**What the task asks**
Set down exactly the lines below between the line holding "vol_ncl : nclusters v <= EOC;" and the line holding "Lemma cache_find_Some cs", inclusive; no other line belongs in the answer.

**Material to process**
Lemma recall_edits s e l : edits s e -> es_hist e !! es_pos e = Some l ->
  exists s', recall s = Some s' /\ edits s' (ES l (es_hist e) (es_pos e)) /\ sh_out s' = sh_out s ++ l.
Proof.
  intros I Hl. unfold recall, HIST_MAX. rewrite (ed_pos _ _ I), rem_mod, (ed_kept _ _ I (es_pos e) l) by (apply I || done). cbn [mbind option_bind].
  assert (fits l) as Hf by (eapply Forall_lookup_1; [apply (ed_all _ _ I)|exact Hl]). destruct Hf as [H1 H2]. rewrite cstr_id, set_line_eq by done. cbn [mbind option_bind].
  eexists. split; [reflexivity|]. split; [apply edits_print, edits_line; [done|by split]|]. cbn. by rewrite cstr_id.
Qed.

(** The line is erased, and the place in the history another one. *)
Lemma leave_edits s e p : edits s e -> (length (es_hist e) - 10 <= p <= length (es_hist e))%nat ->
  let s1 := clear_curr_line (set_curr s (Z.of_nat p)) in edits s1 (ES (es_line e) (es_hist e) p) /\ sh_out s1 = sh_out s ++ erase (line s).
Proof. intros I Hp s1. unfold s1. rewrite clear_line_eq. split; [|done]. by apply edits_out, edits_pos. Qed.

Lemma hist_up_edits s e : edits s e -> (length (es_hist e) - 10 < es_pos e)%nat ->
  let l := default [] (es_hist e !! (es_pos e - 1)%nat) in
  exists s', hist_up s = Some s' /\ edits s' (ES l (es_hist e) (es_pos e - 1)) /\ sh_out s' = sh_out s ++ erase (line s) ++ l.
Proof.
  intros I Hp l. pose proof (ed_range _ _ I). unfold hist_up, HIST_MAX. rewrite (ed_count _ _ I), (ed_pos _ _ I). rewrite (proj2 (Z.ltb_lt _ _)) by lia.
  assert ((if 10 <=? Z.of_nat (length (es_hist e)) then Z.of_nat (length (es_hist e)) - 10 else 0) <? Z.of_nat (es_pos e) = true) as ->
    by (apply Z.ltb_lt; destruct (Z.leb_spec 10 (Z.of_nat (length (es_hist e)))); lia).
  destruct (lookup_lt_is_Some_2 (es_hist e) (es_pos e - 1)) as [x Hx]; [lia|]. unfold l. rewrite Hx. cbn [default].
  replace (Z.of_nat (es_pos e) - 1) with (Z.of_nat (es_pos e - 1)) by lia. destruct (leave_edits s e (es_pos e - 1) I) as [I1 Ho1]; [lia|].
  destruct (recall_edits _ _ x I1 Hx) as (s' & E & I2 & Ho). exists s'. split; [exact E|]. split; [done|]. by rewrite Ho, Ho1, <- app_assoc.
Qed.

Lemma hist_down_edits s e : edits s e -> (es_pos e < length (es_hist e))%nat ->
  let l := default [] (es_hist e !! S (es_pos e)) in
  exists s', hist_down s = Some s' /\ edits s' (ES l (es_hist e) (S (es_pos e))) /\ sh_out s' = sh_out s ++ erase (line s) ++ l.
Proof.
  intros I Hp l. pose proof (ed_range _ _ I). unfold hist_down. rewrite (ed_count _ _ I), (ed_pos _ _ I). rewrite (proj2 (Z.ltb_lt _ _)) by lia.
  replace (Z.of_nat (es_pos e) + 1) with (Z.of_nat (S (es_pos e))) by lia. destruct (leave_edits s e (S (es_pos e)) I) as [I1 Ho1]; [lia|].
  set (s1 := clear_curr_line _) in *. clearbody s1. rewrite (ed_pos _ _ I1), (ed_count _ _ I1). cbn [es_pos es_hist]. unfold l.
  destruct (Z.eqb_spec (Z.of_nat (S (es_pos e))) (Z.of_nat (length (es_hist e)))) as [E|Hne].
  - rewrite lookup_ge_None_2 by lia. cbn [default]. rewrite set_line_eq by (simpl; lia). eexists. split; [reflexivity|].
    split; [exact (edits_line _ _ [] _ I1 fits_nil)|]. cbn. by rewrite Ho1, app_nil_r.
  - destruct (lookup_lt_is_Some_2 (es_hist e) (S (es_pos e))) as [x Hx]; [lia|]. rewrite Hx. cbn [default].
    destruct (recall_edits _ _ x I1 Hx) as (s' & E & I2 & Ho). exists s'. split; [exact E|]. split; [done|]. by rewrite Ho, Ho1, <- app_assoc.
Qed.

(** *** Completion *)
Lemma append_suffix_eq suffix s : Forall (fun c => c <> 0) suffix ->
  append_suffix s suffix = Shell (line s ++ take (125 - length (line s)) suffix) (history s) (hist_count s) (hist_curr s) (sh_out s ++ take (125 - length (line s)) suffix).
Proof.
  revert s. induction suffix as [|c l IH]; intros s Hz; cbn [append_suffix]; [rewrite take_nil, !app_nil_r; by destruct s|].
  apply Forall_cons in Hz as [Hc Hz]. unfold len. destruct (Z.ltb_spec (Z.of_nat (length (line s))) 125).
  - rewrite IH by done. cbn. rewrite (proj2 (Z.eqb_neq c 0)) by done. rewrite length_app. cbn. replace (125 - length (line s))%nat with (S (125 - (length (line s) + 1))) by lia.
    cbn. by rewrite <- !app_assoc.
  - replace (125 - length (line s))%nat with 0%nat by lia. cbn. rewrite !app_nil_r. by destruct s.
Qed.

...

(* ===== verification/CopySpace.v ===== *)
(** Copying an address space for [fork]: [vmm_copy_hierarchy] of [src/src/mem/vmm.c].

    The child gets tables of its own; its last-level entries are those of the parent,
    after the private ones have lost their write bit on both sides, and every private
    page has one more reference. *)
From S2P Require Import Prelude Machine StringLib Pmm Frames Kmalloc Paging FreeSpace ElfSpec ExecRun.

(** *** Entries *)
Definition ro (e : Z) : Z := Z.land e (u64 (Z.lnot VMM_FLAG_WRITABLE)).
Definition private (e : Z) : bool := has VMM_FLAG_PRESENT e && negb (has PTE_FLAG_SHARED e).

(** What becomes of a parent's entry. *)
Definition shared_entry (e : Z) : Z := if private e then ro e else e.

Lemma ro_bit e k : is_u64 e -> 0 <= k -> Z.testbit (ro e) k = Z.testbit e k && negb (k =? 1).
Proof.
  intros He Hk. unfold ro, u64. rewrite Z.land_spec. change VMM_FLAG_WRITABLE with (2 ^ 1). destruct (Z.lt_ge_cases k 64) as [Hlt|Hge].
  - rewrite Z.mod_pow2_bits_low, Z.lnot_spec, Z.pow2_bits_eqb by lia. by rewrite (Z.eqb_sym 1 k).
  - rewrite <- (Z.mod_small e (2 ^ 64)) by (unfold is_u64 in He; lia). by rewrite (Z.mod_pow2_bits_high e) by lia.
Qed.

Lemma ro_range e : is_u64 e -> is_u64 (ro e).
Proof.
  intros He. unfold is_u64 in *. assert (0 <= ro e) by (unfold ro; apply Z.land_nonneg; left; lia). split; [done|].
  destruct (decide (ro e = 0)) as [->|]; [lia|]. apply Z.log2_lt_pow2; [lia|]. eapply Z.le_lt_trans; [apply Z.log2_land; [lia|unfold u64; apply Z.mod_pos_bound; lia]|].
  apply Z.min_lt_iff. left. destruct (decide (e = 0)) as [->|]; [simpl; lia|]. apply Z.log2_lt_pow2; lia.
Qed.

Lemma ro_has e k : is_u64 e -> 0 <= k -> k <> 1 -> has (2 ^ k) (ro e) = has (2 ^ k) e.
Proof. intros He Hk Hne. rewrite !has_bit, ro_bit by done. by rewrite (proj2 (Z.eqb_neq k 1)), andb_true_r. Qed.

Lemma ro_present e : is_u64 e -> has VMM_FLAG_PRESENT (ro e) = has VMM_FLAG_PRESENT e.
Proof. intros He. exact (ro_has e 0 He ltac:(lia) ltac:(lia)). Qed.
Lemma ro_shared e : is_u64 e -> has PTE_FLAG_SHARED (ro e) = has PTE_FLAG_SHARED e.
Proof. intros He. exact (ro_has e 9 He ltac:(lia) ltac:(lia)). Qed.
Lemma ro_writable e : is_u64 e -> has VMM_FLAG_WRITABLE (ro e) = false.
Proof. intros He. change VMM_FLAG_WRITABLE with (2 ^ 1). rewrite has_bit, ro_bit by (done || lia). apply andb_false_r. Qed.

...

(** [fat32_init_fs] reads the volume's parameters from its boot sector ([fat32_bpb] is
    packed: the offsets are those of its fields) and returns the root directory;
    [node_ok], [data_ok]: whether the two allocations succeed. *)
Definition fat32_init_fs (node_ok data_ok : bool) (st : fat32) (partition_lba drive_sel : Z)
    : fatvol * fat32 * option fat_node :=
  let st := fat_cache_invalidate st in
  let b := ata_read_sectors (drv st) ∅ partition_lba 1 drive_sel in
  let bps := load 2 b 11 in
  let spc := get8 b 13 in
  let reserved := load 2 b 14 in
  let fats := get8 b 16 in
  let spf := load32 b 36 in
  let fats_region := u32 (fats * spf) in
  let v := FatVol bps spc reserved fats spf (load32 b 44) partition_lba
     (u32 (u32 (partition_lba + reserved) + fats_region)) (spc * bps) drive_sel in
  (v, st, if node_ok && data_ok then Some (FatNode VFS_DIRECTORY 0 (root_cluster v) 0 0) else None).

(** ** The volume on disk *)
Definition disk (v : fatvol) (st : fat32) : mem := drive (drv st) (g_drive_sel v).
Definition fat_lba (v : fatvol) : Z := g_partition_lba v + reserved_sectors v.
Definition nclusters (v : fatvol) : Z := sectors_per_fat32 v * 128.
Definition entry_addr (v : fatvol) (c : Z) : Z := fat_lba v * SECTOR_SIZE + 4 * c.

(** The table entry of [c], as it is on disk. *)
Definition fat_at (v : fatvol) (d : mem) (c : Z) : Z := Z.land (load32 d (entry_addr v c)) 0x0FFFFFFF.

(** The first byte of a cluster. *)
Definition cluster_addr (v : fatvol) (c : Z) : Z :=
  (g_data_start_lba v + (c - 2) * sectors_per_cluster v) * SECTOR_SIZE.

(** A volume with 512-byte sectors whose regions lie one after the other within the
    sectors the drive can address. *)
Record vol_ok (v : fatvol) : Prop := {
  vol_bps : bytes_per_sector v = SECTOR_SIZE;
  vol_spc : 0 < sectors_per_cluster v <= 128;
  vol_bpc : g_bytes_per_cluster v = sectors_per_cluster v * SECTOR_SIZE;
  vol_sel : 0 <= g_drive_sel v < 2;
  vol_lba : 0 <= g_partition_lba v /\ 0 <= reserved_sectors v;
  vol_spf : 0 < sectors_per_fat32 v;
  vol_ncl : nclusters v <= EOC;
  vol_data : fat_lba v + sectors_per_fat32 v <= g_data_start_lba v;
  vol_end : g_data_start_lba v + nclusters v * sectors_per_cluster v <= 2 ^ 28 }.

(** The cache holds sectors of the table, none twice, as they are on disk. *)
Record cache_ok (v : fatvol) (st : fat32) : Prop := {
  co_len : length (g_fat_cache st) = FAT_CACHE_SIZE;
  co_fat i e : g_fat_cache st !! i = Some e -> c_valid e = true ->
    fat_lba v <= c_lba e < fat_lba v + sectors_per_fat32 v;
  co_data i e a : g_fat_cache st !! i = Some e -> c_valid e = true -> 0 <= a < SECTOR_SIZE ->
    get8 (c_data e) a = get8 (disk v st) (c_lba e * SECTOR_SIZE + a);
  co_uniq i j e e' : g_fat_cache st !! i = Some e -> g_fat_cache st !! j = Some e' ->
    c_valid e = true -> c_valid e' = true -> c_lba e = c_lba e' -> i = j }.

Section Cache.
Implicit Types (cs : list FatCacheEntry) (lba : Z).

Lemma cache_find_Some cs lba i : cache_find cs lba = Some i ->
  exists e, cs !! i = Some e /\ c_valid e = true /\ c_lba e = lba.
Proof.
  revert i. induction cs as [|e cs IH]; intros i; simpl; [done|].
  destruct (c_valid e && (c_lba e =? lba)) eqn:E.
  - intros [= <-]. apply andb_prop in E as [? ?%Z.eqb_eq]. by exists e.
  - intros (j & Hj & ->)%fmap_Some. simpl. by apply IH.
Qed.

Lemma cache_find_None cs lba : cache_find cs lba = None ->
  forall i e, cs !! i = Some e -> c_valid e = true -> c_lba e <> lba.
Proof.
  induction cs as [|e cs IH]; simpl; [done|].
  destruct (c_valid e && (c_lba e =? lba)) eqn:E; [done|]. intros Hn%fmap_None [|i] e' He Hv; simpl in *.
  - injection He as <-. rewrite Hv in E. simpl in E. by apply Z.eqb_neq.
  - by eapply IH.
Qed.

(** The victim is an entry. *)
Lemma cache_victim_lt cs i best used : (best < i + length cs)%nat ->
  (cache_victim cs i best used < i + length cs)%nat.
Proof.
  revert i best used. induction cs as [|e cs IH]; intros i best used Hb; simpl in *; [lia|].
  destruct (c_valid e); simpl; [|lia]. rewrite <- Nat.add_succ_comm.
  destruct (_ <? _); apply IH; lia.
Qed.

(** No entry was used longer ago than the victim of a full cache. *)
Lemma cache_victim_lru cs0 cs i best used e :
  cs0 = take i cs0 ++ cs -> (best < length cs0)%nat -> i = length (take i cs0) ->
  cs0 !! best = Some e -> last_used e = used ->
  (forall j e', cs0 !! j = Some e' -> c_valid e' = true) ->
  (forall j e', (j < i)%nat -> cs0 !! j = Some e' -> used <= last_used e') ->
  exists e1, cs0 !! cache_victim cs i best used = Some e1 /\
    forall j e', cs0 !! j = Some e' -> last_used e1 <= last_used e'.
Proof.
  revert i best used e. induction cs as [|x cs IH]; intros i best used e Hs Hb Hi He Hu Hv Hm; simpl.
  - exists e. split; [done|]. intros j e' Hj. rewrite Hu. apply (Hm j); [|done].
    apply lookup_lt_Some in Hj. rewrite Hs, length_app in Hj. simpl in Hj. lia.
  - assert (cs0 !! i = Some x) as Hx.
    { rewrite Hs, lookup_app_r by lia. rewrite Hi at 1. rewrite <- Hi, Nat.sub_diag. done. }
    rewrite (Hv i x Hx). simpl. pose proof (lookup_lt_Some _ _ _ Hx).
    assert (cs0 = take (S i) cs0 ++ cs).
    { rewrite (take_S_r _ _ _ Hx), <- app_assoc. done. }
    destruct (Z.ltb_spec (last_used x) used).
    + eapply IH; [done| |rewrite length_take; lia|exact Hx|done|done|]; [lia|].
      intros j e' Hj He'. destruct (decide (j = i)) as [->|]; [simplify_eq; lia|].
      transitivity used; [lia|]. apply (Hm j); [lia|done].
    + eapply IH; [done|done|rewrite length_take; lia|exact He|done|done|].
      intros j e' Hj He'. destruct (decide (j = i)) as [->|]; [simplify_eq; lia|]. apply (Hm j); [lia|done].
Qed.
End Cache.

**Solved problem**
  vol_ncl : nclusters v <= EOC;
  vol_data : fat_lba v + sectors_per_fat32 v <= g_data_start_lba v;
  vol_end : g_data_start_lba v + nclusters v * sectors_per_cluster v <= 2 ^ 28 }.

(** The cache holds sectors of the table, none twice, as they are on disk. *)
Record cache_ok (v : fatvol) (st : fat32) : Prop := {
  co_len : length (g_fat_cache st) = FAT_CACHE_SIZE;
  co_fat i e : g_fat_cache st !! i = Some e -> c_valid e = true ->
    fat_lba v <= c_lba e < fat_lba v + sectors_per_fat32 v;
  co_data i e a : g_fat_cache st !! i = Some e -> c_valid e = true -> 0 <= a < SECTOR_SIZE ->
    get8 (c_data e) a = get8 (disk v st) (c_lba e * SECTOR_SIZE + a);
  co_uniq i j e e' : g_fat_cache st !! i = Some e -> g_fat_cache st !! j = Some e' ->
    c_valid e = true -> c_valid e' = true -> c_lba e = c_lba e' -> i = j }.

Section Cache.
Implicit Types (cs : list FatCacheEntry) (lba : Z).

Lemma cache_find_Some cs lba i : cache_find cs lba = Some i ->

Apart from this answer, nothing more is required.